§ Task statement:
Return, from the listing that follows, each line containing the word "with".

§ Data excerpts:

━━━━━━━━━━━━━━━━

Lemma skip_waiting_Ok queue skips : ∀ next s r s', skip_waiting queue skips next s = Ok r s' → s' = s.
Proof.
  induction skips as [|skips IH]; intros next s r s' H; cbn [skip_waiting] in H;
    apply bind_Ok in H as (p & ? & [_ ->]%lift_Ok & H);
    apply bind_Ok in H as (t & ? & [-> _]%deref_Ok & H);
    apply bind_Ok in H as (st & ? & [_ ->]%lift_Ok & H);
    destruct (decide (st = Running)); try done; try (by injection H as <- <-).
  by eapply IH.
Qed.

Lemma schedule_loop_arcs ks : ∀ s s', schedule_loop ks s = Ok tt s' → arcs s' = arcs s.
Proof.
  induction ks as [|k ks IH]; intros s s' H; [done|]. cbn [schedule_loop] in H.
  apply bind_Ok in H as (s0 & ? & [= <- <-] & H).
  apply bind_Ok in H as ([queue next] & ? & [_ ->]%lift_Ok & H).
  destruct (_ =? 0)%nat; [by apply IH|].
  apply bind_Ok in H as ([skips n] & ? & ->%skip_waiting_Ok & H).
  destruct (skips =? 0)%nat.
  - apply bind_Ok in H as ([] & ? & ->%update_Ok & H). by apply IH in H.
  - apply bind_Ok in H as (p & ? & [_ ->]%lift_Ok & H).
    apply bind_Ok in H as ([] & ? & ->%update_Ok & H). by apply update_Ok in H as ->.
Qed.

Lemma find_thread_Ok l id : ∀ s o s', find_thread l id s = Ok o s' → s' = s.
Proof.
  induction l as [|p l IH]; intros s o s' H; cbn [find_thread] in H; [by injection H as <- <-|].
  apply bind_Ok in H as (t & ? & [-> _]%deref_Ok & H). destruct (_ =? _); [by injection H as <- <-|].
  by eapply IH.
Qed.

Lemma retain_other_Ok id l : ∀ s l' s', retain_other id l s = Ok l' s' → s' = s.
Proof.
  induction l as [|p l IH]; intros s l' s' H; cbn [retain_other] in H; [by injection H as <- <-|].
  apply bind_Ok in H as (t & ? & [-> _]%deref_Ok & H). apply bind_Ok in H as (l'' & ? & ->%IH & H).
  by injection H as <- <-.
Qed.

Lemma add_thread_arcs p s s' : add_thread p s = Ok tt s' → arcs s' = arcs s.
Proof.
  intros H. unfold add_thread in H. apply bind_Ok in H as (t & ? & [-> _]%deref_Ok & H).
  apply bind_Ok in H as (prio & ? & [_ ->]%lift_Ok & H). apply bind_Ok in H as (s0 & ? & [= <- <-] & H).
  apply bind_Ok in H as ([queue next] & ? & [_ ->]%lift_Ok & H). by injection H as <-.
Qed.

Lemma remove_thread_arcs p s s' : remove_thread p s = Ok tt s' → arcs s' = arcs s.
Proof.
  intros H. unfold remove_thread in H. apply bind_Ok in H as (t & ? & [-> _]%deref_Ok & H).
  apply bind_Ok in H as (prio & ? & [_ ->]%lift_Ok & H). apply bind_Ok in H as (s0 & ? & [= <- <-] & H).
  apply bind_Ok in H as ([queue next] & ? & [_ ->]%lift_Ok & H).
  apply bind_Ok in H as (queue' & ? & ->%retain_other_Ok & H).
  apply bind_Ok in H as ([] & ? & ->%update_Ok & H). apply bind_Ok in H as (cur & ? & [-> _]%deref_Ok & H).
  destruct (_ =? _); [by apply schedule_loop_arcs in H|by injection H as <-].
Qed.

Lemma run_kernel_op_keeps o s s' : run_kernel_op o s = Ok tt s' → keeps_exec s s'.
Proof.
  destruct o as [| |p st|p t|p]; cbn [run_kernel_op]; intros H.
  - by apply keeps_exec_arcs, (schedule_loop_arcs [0;1;2]%nat).
  - unfold make_task_executor_current, thread_for_id in H. apply bind_Ok in H as (o & s1 & H1 & H).
    apply bind_Ok in H1 as (s0 & ? & [= <- <-] & ->%find_thread_Ok).
    apply bind_Ok in H as (p & ? & [_ ->]%lift_Ok & ->%update_Ok). by apply keeps_exec_arcs.
  - unfold set_state in H. apply bind_Ok in H as (t & ? & [-> Ht]%deref_Ok & ->%update_Ok).
    intros p' t' Hp'. cbn. destruct (decide (p' = p)) as [->|Hne].
    + rewrite lookup_insert_eq. eexists. split; [done|]. cbn. naive_solver.
    + rewrite lookup_insert_ne by done. eauto.
  - apply bind_Ok in H as (s0 & ? & [= <- <-] & H). unfold assert in H.
    destruct (bool_decide_reflect (arcs s !! p = None)) as [Hnone|]; [|done].
    apply bind_Ok in H as ([] & ? & [= <-] & H). apply bind_Ok in H as ([] & ? & ->%update_Ok & H).
    unfold spawn_thread in H. apply bind_Ok in H as ([] & ? & ->%update_Ok & H).
    apply add_thread_arcs in H. intros p' t' Hp'. rewrite H. cbn.
    rewrite lookup_insert_ne by congruence. eauto.
  - by apply keeps_exec_arcs, (remove_thread_arcs p).
Qed.

Lemma run_kernel_ops_keep ops : ∀ s s', for_each run_kernel_op ops s = Ok tt s' → keeps_exec s s'.
Proof.
  induction ops as [|o ops IH]; intros s s' H; cbn [for_each] in H.
  - injection H as <-. by apply keeps_exec_arcs.
  - apply bind_Ok in H as ([] & s1 & H1 & H). eapply keeps_exec_trans; [by eapply run_kernel_op_keeps|].
    by apply IH.
Qed.

Lemma handle_exception_Ok ops s s' : handle_exception ops s = Ok tt s' →
  (∀ p t, p ≠ current_thread s → arcs s !! p = Some t →
     ∃ t', arcs s' !! p = Some t' ∧ exec_state t' = exec_state t ∧ parent t' = parent t) ∧
  (∃ t0 t', arcs s !! current_thread s = Some t0 ∧ arcs s' !! current_thread s = Some t' ∧
     exec_state t' = save (cpu s) ∧ parent t' = parent t0) ∧
  (∃ t', arcs s' !! current_thread s' = Some t' ∧ save (cpu s') = exec_state t' ∧
     (parent t' ≠ None → ttbr0 (cpu s') = parent t')).
Proof.
  intros H. unfold handle_exception in H. apply bind_Ok in H as (q & s1 & H1 & H).
  unfold pause_current_thread in H1. apply bind_Ok in H1 as (s0 & ? & [= <- <-] & H1).
  apply bind_Ok in H1 as (t0 & ? & [-> Ht0]%deref_Ok & H1).
  apply bind_Ok in H1 as ([] & ? & [= <-] & [= <- <-]).
  apply bind_Ok in H as ([] & s2 & H2%run_kernel_ops_keep & H).
  unfold resume_current_thread in H. apply bind_Ok in H as (s0 & ? & [= <- <-] & H).
  apply bind_Ok in H as (t1 & ? & [-> Ht1]%deref_Ok & H). injection H as <-. cbn. split_and!.
  - intros p t Hne Hp. apply H2. cbn. by rewrite lookup_insert_ne.
  - destruct (H2 (current_thread s) _ (lookup_insert_eq _ _ _)) as (t' & Ht' & E1 & E2).
    by exists t0, t'.
  - exists t1. split; [done|]. split; [by destruct (exec_state t1)|].
    destruct (parent t1); by intros.
Qed.

(** Steps of the machine in which [p] is not interrupted: other threads run and are interrupted. *)
Inductive away (p : nat) : Sched → Sched → Prop :=
  | away_refl s : away p s s
  | away_user s s1 c : away p s s1 → away p s (set_cpu s1 c)
  | away_exception s s1 ops s2 : away p s s1 → current_thread s1 ≠ p →
      handle_exception ops s1 = Ok tt s2 → away p s s2.

Lemma away_saved p s s' t : away p s s' → arcs s !! p = Some t →
  ∃ t', arcs s' !! p = Some t' ∧ exec_state t' = exec_state t ∧ parent t' = parent t.
Proof.
  induction 1 as [s|s s1 c _ IH|s s1 ops s2 _ IH Hne H]; intros Hp; [eauto|by apply IH|].
  destruct (IH Hp) as (t1 & Hp1 & E1 & E2). apply handle_exception_Ok in H as (Hkeep & _).
  destruct (Hkeep p t1) as (t2 & Hp2 & E3 & E4); [done|done|]. exists t2. split_and!; congruence.
Qed.

(** *** Properties *)

(** C12: on a well-formed scheduler, [schedule_next_thread] refines the round robin over rotating
    lists. The first running thread of the highest priority queue that is not empty becomes
    current and goes to the back of its queue together with the waiting threads in front of it;
    the other queues keep their order and no thread changes. When every thread of that queue is
    waiting, the call panics, although lower priority queues may hold threads that can run. *)
Theorem schedule_round_robin s : sched_wf s →
  match spec_schedule (is_running s) (rings s) with
  | Some (p, rs') => ∃ s', schedule_next_thread s = Ok tt s' ∧ current_thread s' = p ∧
      rings s' = rs' ∧ sched_wf s' ∧ same_threads s s'
  | None => schedule_next_thread s = Stop Panic
  end.
Proof.
  intros Hwf. pose proof (schedule_run s Hwf) as H. unfold scheduled in H.
  destruct (spec_schedule _ _) as [[p rs']|]; [|done].
  destruct H as (s' & ? & ? & ? & ? & ? & _). by exists s'.
Qed.

(** C13: a thread that is interrupted resumes exactly where it was. Whatever other threads run
    and whatever the kernel does with the scheduler in between, when the thread is resumed the
    registers, program counter, stack pointer and program status are the ones it had when it was
    interrupted, and the page tables of its process are active. *)
Theorem context_restored s0 ops s1 s2 ops' s3 t :
  arcs s0 !! current_thread s0 = Some t →
  handle_exception ops s0 = Ok tt s1 →
  away (current_thread s0) s1 s2 → current_thread s2 ≠ current_thread s0 →
  handle_exception ops' s2 = Ok tt s3 → current_thread s3 = current_thread s0 →
  save (cpu s3) = save (cpu s0) ∧ (parent t ≠ None → ttbr0 (cpu s3) = parent t).
Proof.
  intros Ht H0 Haway Hne H2 Hcur.
  apply handle_exception_Ok in H0 as (_ & (t0 & t1 & Ht0 & Ht1 & E1 & P1) & _).
  destruct (away_saved _ _ _ _ Haway Ht1) as (t2 & Ht2 & E2 & P2).
  apply handle_exception_Ok in H2 as (Hkeep & _ & (t3' & Ht3' & E4 & P4)).
  destruct (Hkeep _ t2 (not_eq_sym Hne) Ht2) as (t3 & Ht3 & E3 & P3).
  rewrite Hcur in Ht3'. assert (t3' = t3) as -> by congruence. assert (t0 = t) as -> by congruence.
  rewrite E4, E3, E2, E1. split; [done|]. intros Hpar. rewrite P4; congruence.
Qed.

━━━━━━━━━━━━━━━━

§ Exercise solution:
    current and goes to the back of its queue together with the waiting threads in front of it;
  match spec_schedule (is_running s) (rings s) with
    and whatever the kernel does with the scheduler in between, when the thread is resumed the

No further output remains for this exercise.